- EXERCISE AIM: Look for the word "Lemma" in the entries and copy every line where it shows up.

- Stored data entries:

====================

Lemma layout_root_binds_witness :
  let _ := null_sha256 in
  layout_root example_ab = layout_root example_ba
  /\ (same_layout example_ab example_ba \/ collision).
Proof.
  intros sha. assert (H1 : @layout_root sha example_ba = @layout_root sha example_ab)
    by (vm_compute; reflexivity).
  assert (Hr : is_Some (@layout_root sha example_ab ≫= root_hex)) by (vm_compute; by eexists).
  split; [done|]. destruct (@layout_root sha example_ab) as [[v h|]|] eqn:E;
    [|by destruct Hr|by destruct Hr].
  apply (layout_root_binds example_ab example_ba v h);
    [apply example_archive_ok; by left|apply example_archive_ok; by right|done|congruence].
Defined.

Lemma layout_root_order_free_witness :
  let _ := null_sha256 in layout_root example_ba = layout_root example_ab.
Proof.
  intros sha. apply (layout_root_order_free example_ab (members example_ba));
    [apply perm_swap|by apply (bool_decide_unpack _); vm_compute|done].
Defined.

Lemma content_root_iff_witness :
  let _ := null_sha256 in content_root example_ab = content_root example_ba.
Proof.
  intros sha. destruct (@content_root sha example_ab) as [[v1 h1|]|] eqn:E1;
    [|by vm_compute in E1..].
  destruct (@content_root sha example_ba) as [[v2 h2|]|] eqn:E2; [|by vm_compute in E2..].
  rewrite <- E1, <- E2.
  apply (content_root_iff example_ab example_ba v1 h1 v2 h2); try done.
  - repeat constructor; try done; apply example_digest.
  - repeat constructor; try done; apply example_digest.
  - by apply (bool_decide_unpack _); vm_compute.
  - apply perm_swap.
Defined.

====================

- SOLUTION TO THE EXERCISE:
Lemma layout_root_binds_witness :
Lemma layout_root_order_free_witness :
Lemma content_root_iff_witness :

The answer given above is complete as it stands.